5. What laboratory tests are needed for children with desquamative pneumonia

  1. General laboratory examination shows no special findings

  1. Routine blood examination:Blood leukocyte counts are generally not more than 15,000/mm3, and eosinophils may increase.

  2. Blood biochemistry examination:Serum protein levels are generally unchanged, rheumatoid factor, antinuclear factor, or lupus cells may be positive, and immunoglobulin levels are abnormal.

  3. Blood gas analysis:There is hypoxemia.

  4. Lung biopsy:Desquamative interstitial pneumonia is a variant type of idiopathic pulmonary fibrosis, with similar symptoms but明显 different changes in lung tissue under the microscope, and can have extensive scarring.

  2. Auxiliary examination

  1. Imaging characteristics

  (1) Chest X-ray: 20% of patients have chest X-rays that are nearly normal, 25% of patients show patchy indistinct shadows or diffuse shadows, and there are diffuse ground-glass changes in the middle and lower lung fields. Later, linear, reticular, and nodular interstitial imaging may also appear.

  (2) CT: High-resolution CT scans in about 1/4 of patients show diffuse ground-glass changes in the middle and lower lung fields, with linear, reticular, and nodular interstitial images appearing later.}

  2. Pulmonary function tests:Restrictive ventilatory impairment, accompanied by decreased diffusion function and hypoxemia.

6. Dietary taboos for children with desquamative pneumonia

  Dietary guidelines for children with desquamative pneumonia: especially juice; fresh fruits and vegetables; oily fish, eggs, and other foods rich in vitamin A. Pay attention to the proportion of sugar, fat, and protein in food, and pay attention to the content of vitamins and other essential nutrients for the body. Avoid cold, hot, and hard foods: such as, cold and hot foods and drinks. Avoid spicy foods, such as chili, mustard, pepper, strong tea, coffee, cocoa, and other food or drink.

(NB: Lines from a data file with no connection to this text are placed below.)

(* ===== verification/Rbtree.v ===== *)
(** * Red-black trees: [lib/rbtree.c], [include/nuvix/rbtree.h]

    Nodes live in a heap from addresses to records with parent, left and right
    pointers, as in C; a root pointer designates the tree.  Every operation is
    the sequence of pointer loads and stores of the source, faulting on NULL
    and on absent nodes.  Code the source writes twice, once per side, is
    written once here with the side as an argument.

    The proofs relate a heap to a pure tree through a cursor: a subtree and the
    path of frames from it to the root.  Each pointer operation has one lemma
    that says how it moves the cursor; the loops are inductions on the path. *)
From stdpp Require Import base tactics numbers list gmap.
From S2P Require Import Prelude.

Abbreviation ptr := (option positive).

Record rb_node := Node {
  rb_parent : ptr;
  rb_left : ptr;
  rb_right : ptr;
  rb_red : bool;
}.

(** The heap of nodes and [root->rb_node]. *)
Record rb := Rb { nodes : gmap positive rb_node; root : ptr }.

Inductive dir := L | R.
#[global] Instance dir_eq_dec : EqDecision dir.
Proof. solve_decision. Defined.
Definition opp (d : dir) : dir := match d with L => R | R => L end.

Definition child (d : dir) (n : rb_node) : ptr := match d with L => rb_left n | R => rb_right n end.
Definition with_child (d : dir) (c : ptr) (n : rb_node) : rb_node :=
  match d with
  | L => Node (rb_parent n) c (rb_right n) (rb_red n)
  | R => Node (rb_parent n) (rb_left n) c (rb_red n)
  end.
Definition with_parent (p : ptr) (n : rb_node) : rb_node := Node p (rb_left n) (rb_right n) (rb_red n).
Definition with_red (c : bool) (n : rb_node) : rb_node := Node (rb_parent n) (rb_left n) (rb_right n) c.

(** ** Loads and stores *)

Definition load (s : rb) (p : ptr) : res rb_node := deref (p ≫= λ i, nodes s !! i).
Definition store (s : rb) (p : ptr) (f : rb_node → rb_node) : res rb :=
  let! i := deref p in
  let! n := deref (nodes s !! i) in
  Ok (Rb (<[i := f n]> (nodes s)) (root s)).
Definition set_child (d : dir) (s : rb) (p c : ptr) : res rb := store s p (with_child d c).
Definition set_parent (s : rb) (p q : ptr) : res rb := store s p (with_parent q).
Definition set_red (s : rb) (p : ptr) (c : bool) : res rb := store s p (with_red c).

(** [RB_EMPTY_NODE] and [RB_CLEAR_NODE]. *)
Definition RB_EMPTY_NODE (s : rb) (p : ptr) : res bool :=
  let! n := load s p in Ok (bool_decide (rb_parent n = p)).
Definition RB_CLEAR_NODE (s : rb) (p : ptr) : res rb := set_parent s p p.

Definition rb_is_red (s : rb) (p : ptr) : res bool :=
  match p with
  | None => Ok false
  | Some _ => let! n := load s p in Ok (rb_red n)
  end.

(** ** Structure changes *)

Definition rb_change_child (s : rb) (old new parent : ptr) : res rb :=
  let! s :=
    match parent with
    | None => Ok (Rb (nodes s) new)
    | Some _ =>
        let! p := load s parent in
        if decide (rb_left p = old) then set_child L s parent new else set_child R s parent new
    end in
  match new with None => Ok s | Some _ => set_parent s new parent end.

(** [rb_rotate_left] is [rb_rotate L], [rb_rotate_right] is [rb_rotate R]. *)
Definition rb_rotate (d : dir) (s : rb) (node : ptr) : res rb :=
  let! n := load s node in
  let next := child (opp d) n in
  let! x := load s next in
  let! s := set_child (opp d) s node (child d x) in
  let! s := match child d x with None => Ok s | Some _ => set_parent s (child d x) node end in
  let! n := load s node in
  let! s := rb_change_child s node next (rb_parent n) in
  let! s := set_child d s next node in
  set_parent s node next.

(** The link [rb_link_node] stores through: [&parent->rb_left],
    [&parent->rb_right], or [&root->rb_node]. *)
Definition set_link (s : rb) (parent : ptr) (d : dir) (node : ptr) : res rb :=
  match parent with
  | None => Ok (Rb (nodes s) node)
  | Some _ => set_child d s parent node
  end.

Definition rb_link_node (s : rb) (node parent : ptr) (d : dir) : res rb :=
  let! s := set_parent s node parent in
  let! s := set_child R s node None in
  let! s := set_child L s node None in
  let! s := set_red s node true in
  set_link s parent d node.

(** One side of the body of [rb_insert_color]: [parent] is the [d] child of
    [grand].  Returns the node the loop goes on with. *)
Definition insert_side (d : dir) (s : rb) (node parent grand : ptr) : res (rb * ptr) :=
  let! g := load s grand in
  let uncle := child (opp d) g in
  let! ured := rb_is_red s uncle in
  if ured then
    let! s := set_red s parent false in
    let! s := set_red s uncle false in
    let! s := set_red s grand true in
    Ok (s, grand)
  else
    let! p := load s parent in
    let! (s, node, parent) :=
      if decide (node = child (opp d) p) then
        let node := parent in
        let! s := rb_rotate d s node in
        let! n := load s node in
        Ok (s, node, rb_parent n)
      else Ok (s, node, parent) in
    let! s := set_red s parent false in
    let! s := set_red s grand true in
    let! s := rb_rotate (opp d) s grand in
    Ok (s, node).

Fixpoint insert_loop (fuel : nat) (s : rb) (node : ptr) : res rb :=
  let! n := load s node in
  let! pred := rb_is_red s (rb_parent n) in
  if pred then
    match fuel with
    | O => Loop
    | S fuel' =>
        let parent := rb_parent n in
        let! p := load s parent in
        let grand := rb_parent p in
        let! g := load s grand in
        let! (s, node) := insert_side (if decide (parent = rb_left g) then L else R) s node parent grand in
        insert_loop fuel' s node
    end
  else Ok s.

Definition rb_insert_color (s : rb) (node : ptr) : res rb :=
  let! s := insert_loop (S (size (nodes s))) s node in
  set_red s (root s) false.

(** One side of the body of [rb_erase_fixup], from a black [sibling] on.
    [inl] goes on with a new node and parent, [inr] breaks. *)
Definition erase_black (d : dir) (s : rb) (parent sibling : ptr) : res (rb * (ptr * ptr + ())) :=
  let! w := load s sibling in
  let! lred := rb_is_red s (rb_left w) in
  let! rred := rb_is_red s (rb_right w) in
  if negb lred && negb rred then
    let! s := set_red s sibling true in
    let! p := load s parent in
    Ok (s, inl (parent, rb_parent p))
  else
    let! fred := rb_is_red s (child (opp d) w) in
    let! (s, sibling) :=
      if negb fred then
        let! s := set_red s (child d w) false in
        let! s := set_red s sibling true in
        let! s := rb_rotate (opp d) s sibling in
        let! p := load s parent in
        Ok (s, child (opp d) p)
      else Ok (s, sibling) in
    let! p := load s parent in
    let! s := set_red s sibling (rb_red p) in
    let! s := set_red s parent false in
    let! w := load s sibling in
    let! s := set_red s (child (opp d) w) false in
    let! s := rb_rotate d s parent in
    Ok (s, inr ()).

(** The whole side: [node] is the [d] child of [parent]. *)
Definition erase_side (d : dir) (s : rb) (parent : ptr) : res (rb * (ptr * ptr + ())) :=
  let! p := load s parent in
  let sibling := child (opp d) p in
  let! sred := rb_is_red s sibling in
  let! (s, sibling) :=
    if sred then
      let! s := set_red s sibling false in
      let! s := set_red s parent true in
      let! s := rb_rotate d s parent in
      let! p := load s parent in
      Ok (s, child (opp d) p)
    else Ok (s, sibling) in
  erase_black d s parent sibling.

Fixpoint fixup_loop (fuel : nat) (s : rb) (node parent : ptr) : res (rb * ptr) :=
  let! nred := rb_is_red s node in
  if negb (bool_decide (node = root s)) && negb nred then
    match fuel with
    | O => Loop
    | S fuel' =>
        let! p := load s parent in
        let! (s, next) := erase_side (if decide (node = rb_left p) then L else R) s parent in
        match next with
        | inl (node, parent) => fixup_loop fuel' s node parent
        | inr _ => Ok (s, root s)
        end
    end
  else Ok (s, node).

Definition rb_erase_fixup (s : rb) (node parent : ptr) : res rb :=
  let! (s, node) := fixup_loop (S (size (nodes s))) s node parent in
  match node with None => Ok s | Some _ => set_red s node false end.

(** [while (node->rb_left) node = node->rb_left;] and its mirror image. *)
Fixpoint descend (d : dir) (fuel : nat) (s : rb) (p : ptr) : res ptr :=
  let! n := load s p in
  match child d n with
  | None => Ok p
  | c => match fuel with O => Loop | S fuel' => descend d fuel' s c end
  end.

(** The part of [rb_erase] that takes the node out: the new heap, the colour
    that left the tree, [child] and [parent]. *)
Definition rb_unlink (s : rb) (node : ptr) : res (rb * bool * ptr * ptr) :=
  let! n := load s node in
  match rb_left n, rb_right n with
  | None, ch | ch, None =>
      let! s := rb_change_child s node ch (rb_parent n) in
      Ok (s, rb_red n, ch, rb_parent n)
  | Some _, rgt =>
      let! succ := descend L (size (nodes s)) s rgt in
      let! y := load s succ in
      let ch := rb_right y in
      let! (s, parent) :=
        if decide (rb_parent y = node) then
          let! s := match ch with None => Ok s | Some _ => set_parent s ch succ end in
          Ok (s, succ)
        else
          let! s := rb_change_child s succ ch (rb_parent y) in
          let! n := load s node in
          let! s := set_child R s succ (rb_right n) in
          let! s := set_parent s (rb_right n) succ in
          Ok (s, rb_parent y) in
      let! n := load s node in
      let! s := rb_change_child s node succ (rb_parent n) in
      let! n := load s node in
      let! s := set_child L s succ (rb_left n) in
      let! s := set_parent s (rb_left n) succ in
      let! s := set_red s succ (rb_red n) in
      Ok (s, rb_red y, ch, parent)
  end.

Definition rb_erase (s : rb) (node : ptr) : res rb :=
  let! (s, red, ch, parent) := rb_unlink s node in
  let! s := if red then Ok s else rb_erase_fixup s ch parent in
  let! s := set_child R s node None in
  let! s := set_child L s node None in
  let! s := set_red s node false in
  RB_CLEAR_NODE s node.

(** ** Traversal *)

Definition rb_end (d : dir) (s : rb) : res ptr :=
  match root s with None => Ok None | r => descend d (size (nodes s)) s r end.
Definition rb_first (s : rb) : res ptr := rb_end L s.
Definition rb_last (s : rb) : res ptr := rb_end R s.

(** [while ((parent = node->rb_parent) && node == parent->rb_right) node = parent;] *)
Fixpoint climb (d : dir) (fuel : nat) (s : rb) (node : ptr) : res ptr :=
  let! n := load s node in
  match rb_parent n with
  | None => Ok None
  | parent =>
      let! p := load s parent in
      if decide (node = child d p) then
        match fuel with O => Loop | S fuel' => climb d fuel' s parent end
      else Ok parent
  end.

(** [rb_next] is [rb_step R], [rb_prev] is [rb_step L]. *)
Definition rb_step (d : dir) (s : rb) (node : ptr) : res ptr :=
  match node with
  | None => Ok None
  | Some _ =>
      let! empty := RB_EMPTY_NODE s node in
      if empty then Ok None else
      let! n := load s node in
      match child d n with
      | None => climb d (size (nodes s)) s node
      | c => descend (opp d) (size (nodes s)) s c
      end
  end.
Definition rb_next (s : rb) (node : ptr) : res ptr := rb_step R s node.
Definition rb_prev (s : rb) (node : ptr) : res ptr := rb_step L s node.

(** ** Pure trees and cursors *)

Inductive tree := E | T (c : bool) (l : tree) (x : positive) (r : tree).
#[global] Instance tree_eq_dec : EqDecision tree.
Proof. solve_decision. Defined.

Fixpoint inorder (t : tree) : list positive :=
  match t with E => [] | T _ l x r => inorder l ++ x :: inorder r end.
Abbreviation ids := inorder.
Definition rid (t : tree) : ptr := match t with E => None | T _ _ x _ => Some x end.
Definition isred (t : tree) : bool := match t with T true _ _ _ => true | _ => false end.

7. The routine method of Western medicine for treating childhood desquamative pneumonia

  1. Treatment:Oxygen therapy is given to patients with hypoxemia, antibiotics are used to control infection, and drugs are used to correct heart failure. A larger dose of prednisone (prednisone) 3-8mg or prednisolone (prednisolone) 2mg/(kg·d) can be used, first for 8 weeks and then gradually reduced, followed by maintenance dose for 2 years, which can improve clinical and X-ray changes, about 80% effective. If hormones are ineffective, azathioprine, cyclophosphamide, and benzyldiethylhexyl nitrosamine can be tried. In necessary cases, pressure inhalation or high-frequency jet ventilation can be used. At the same time, digoxin should be used quickly to control heart failure. The X-ray shadow disappears later than the improvement of clinical symptoms, and symptoms can recur after stopping hormones. Some people also reported that chloroquine treatment is effective. Recently, there have been reports of lung transplantation treatment abroad, but the effectiveness is still uncertain.

  2. Prognosis:Poor prognosis in infants with the disease. About 20% of patients can recover spontaneously without treatment, while those with fibrosis have a poor prognosis. In the past, most patients died of heart failure within 2 to 3 weeks or several months. The mortality rate in adults is 16%. After treatment with adrenal cortical hormones, the prognosis improves, and early use can save lives. There are reports of using prednisone to treat one case of severe desquamative interstitial pneumonia, which showed significant improvement after 3 weeks, and there were no abnormalities found in the lungs after 10 years of follow-up. However, the effect of hormone treatment is poor after showing lung fibrosis in lung tissue biopsy.